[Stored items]
....................

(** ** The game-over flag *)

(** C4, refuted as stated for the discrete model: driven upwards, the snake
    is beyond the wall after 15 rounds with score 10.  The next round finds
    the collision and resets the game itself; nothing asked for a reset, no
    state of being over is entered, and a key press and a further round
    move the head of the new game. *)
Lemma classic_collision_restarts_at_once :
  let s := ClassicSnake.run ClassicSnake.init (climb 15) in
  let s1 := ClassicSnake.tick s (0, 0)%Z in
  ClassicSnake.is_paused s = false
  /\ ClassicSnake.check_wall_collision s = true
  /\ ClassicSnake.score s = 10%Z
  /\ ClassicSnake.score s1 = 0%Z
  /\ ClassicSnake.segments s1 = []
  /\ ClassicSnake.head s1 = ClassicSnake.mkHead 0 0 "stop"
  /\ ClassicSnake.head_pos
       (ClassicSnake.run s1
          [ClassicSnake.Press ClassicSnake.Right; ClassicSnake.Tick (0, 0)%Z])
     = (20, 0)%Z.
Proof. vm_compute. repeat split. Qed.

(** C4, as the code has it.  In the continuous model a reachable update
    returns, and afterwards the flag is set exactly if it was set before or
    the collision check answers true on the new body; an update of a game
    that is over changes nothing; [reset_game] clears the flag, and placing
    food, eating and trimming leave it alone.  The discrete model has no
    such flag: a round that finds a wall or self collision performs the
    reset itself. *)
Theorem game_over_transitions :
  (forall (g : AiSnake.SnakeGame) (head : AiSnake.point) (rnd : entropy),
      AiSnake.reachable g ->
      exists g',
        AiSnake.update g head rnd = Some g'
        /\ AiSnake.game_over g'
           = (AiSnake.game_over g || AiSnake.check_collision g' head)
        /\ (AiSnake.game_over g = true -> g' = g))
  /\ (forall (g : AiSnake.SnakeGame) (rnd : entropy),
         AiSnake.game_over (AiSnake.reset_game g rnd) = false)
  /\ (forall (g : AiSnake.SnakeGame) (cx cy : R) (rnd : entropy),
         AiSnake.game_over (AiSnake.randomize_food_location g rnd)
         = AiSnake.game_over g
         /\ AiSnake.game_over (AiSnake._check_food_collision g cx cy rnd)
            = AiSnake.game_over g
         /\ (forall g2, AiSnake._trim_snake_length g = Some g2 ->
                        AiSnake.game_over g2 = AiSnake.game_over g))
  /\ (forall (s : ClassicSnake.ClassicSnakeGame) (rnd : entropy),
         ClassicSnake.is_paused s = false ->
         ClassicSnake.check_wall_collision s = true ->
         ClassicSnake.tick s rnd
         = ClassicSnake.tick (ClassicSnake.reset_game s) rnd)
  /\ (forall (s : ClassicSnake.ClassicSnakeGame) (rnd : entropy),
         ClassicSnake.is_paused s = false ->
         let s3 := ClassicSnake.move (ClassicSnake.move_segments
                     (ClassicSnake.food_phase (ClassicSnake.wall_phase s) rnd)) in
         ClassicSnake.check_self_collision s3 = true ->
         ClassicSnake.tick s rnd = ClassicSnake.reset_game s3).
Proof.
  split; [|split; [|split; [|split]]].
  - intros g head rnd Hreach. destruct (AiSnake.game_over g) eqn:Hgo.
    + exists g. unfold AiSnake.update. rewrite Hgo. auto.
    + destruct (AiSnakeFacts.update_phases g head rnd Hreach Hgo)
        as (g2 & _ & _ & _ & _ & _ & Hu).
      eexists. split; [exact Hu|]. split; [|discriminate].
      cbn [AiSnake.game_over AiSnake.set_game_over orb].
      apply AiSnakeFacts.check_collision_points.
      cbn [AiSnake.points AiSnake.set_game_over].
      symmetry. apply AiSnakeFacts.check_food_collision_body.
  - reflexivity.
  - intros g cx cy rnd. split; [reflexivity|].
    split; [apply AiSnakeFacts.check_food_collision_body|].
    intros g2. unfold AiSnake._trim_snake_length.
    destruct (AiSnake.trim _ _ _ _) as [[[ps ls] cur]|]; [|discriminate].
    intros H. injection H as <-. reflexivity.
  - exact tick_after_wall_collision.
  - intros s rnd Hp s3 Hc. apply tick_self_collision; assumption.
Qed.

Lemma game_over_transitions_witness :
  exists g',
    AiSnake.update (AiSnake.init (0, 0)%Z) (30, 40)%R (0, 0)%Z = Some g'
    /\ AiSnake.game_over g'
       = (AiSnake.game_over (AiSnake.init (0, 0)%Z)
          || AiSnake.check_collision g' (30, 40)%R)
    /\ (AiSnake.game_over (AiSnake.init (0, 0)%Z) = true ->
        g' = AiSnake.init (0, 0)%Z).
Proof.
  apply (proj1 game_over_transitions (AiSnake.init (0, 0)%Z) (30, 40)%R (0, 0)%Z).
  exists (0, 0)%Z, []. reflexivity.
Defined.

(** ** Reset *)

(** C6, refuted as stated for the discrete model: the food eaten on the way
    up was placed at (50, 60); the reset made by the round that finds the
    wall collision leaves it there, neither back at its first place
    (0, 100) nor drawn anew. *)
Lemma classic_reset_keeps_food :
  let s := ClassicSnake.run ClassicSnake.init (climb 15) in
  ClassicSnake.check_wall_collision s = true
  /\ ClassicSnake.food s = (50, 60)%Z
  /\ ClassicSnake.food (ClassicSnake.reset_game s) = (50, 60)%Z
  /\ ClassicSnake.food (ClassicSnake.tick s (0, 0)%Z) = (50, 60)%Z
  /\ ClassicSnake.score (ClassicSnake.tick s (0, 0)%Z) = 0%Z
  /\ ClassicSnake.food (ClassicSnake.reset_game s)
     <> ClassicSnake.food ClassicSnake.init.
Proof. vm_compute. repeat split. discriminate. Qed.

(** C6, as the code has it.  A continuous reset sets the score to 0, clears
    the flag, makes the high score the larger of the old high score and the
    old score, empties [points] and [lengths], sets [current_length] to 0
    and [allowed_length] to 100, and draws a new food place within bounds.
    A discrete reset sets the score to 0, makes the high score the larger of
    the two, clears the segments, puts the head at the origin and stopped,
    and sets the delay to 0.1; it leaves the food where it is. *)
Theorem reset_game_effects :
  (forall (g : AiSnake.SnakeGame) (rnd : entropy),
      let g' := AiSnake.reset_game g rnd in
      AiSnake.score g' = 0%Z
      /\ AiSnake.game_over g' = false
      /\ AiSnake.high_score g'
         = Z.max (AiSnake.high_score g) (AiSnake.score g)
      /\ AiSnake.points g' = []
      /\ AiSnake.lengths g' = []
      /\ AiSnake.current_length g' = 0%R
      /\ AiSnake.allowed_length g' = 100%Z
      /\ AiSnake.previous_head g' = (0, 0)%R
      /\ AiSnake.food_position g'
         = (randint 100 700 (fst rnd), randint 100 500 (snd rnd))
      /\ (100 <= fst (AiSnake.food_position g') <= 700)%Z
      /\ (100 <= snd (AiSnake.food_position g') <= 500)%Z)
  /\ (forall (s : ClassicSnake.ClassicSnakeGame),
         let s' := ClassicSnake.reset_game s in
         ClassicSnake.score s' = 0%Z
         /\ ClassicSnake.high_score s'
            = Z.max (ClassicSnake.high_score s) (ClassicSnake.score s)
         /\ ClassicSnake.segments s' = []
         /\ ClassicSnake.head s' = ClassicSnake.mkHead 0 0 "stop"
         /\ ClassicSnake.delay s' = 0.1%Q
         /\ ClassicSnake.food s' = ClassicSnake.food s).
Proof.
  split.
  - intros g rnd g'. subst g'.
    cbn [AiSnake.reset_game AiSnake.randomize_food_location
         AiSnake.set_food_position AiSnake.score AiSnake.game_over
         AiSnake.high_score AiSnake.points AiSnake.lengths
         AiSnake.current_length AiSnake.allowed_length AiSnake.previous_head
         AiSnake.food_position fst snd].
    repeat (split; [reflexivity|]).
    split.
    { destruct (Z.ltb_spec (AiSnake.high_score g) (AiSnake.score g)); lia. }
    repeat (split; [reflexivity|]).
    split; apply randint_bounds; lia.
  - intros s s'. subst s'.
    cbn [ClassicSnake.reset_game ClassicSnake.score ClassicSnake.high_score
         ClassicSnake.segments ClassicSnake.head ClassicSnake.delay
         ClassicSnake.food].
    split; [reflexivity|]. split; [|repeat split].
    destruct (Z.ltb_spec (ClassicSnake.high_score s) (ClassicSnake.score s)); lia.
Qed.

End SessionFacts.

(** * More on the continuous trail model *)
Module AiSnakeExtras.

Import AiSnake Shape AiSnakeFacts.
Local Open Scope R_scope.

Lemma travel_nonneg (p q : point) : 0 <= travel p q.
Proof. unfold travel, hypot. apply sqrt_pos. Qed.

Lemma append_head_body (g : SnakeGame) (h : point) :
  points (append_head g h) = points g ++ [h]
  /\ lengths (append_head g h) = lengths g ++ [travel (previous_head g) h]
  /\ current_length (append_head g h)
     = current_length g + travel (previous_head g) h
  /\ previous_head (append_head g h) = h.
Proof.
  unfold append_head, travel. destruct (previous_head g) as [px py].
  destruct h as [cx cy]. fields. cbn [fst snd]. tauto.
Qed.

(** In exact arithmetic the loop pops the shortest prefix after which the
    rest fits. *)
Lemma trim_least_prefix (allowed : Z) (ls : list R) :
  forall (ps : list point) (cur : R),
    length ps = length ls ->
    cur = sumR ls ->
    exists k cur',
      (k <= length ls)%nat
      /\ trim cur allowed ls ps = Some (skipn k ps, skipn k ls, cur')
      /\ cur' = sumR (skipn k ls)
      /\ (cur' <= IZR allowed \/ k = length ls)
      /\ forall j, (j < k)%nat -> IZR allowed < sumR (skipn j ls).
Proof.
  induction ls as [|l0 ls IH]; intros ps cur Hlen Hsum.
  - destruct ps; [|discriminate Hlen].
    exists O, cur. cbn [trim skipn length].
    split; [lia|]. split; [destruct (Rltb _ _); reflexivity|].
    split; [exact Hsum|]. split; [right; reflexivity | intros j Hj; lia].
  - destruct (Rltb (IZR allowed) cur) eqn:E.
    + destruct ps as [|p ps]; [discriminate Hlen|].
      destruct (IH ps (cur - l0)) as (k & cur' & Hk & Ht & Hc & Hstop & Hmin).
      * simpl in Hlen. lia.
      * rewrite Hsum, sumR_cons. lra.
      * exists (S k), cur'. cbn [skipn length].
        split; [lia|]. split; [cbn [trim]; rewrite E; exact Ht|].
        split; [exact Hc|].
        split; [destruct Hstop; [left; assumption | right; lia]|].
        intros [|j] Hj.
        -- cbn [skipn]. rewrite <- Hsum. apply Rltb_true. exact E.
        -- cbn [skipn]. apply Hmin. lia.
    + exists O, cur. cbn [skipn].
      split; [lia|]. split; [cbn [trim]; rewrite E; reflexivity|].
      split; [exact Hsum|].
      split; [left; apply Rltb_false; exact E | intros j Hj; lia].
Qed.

....................

- **Work to complete**
Quote, without alteration, the final stretch of the entries: the line with "-- cbn [skipn]. rewrite" onward to the last line.

- **Task response**
        -- cbn [skipn]. rewrite <- Hsum. apply Rltb_true. exact E.
        -- cbn [skipn]. apply Hmin. lia.
    + exists O, cur. cbn [skipn].
      split; [lia|]. split; [cbn [trim]; rewrite E; reflexivity|].
      split; [exact Hsum|].
      split; [left; apply Rltb_false; exact E | intros j Hj; lia].
Qed.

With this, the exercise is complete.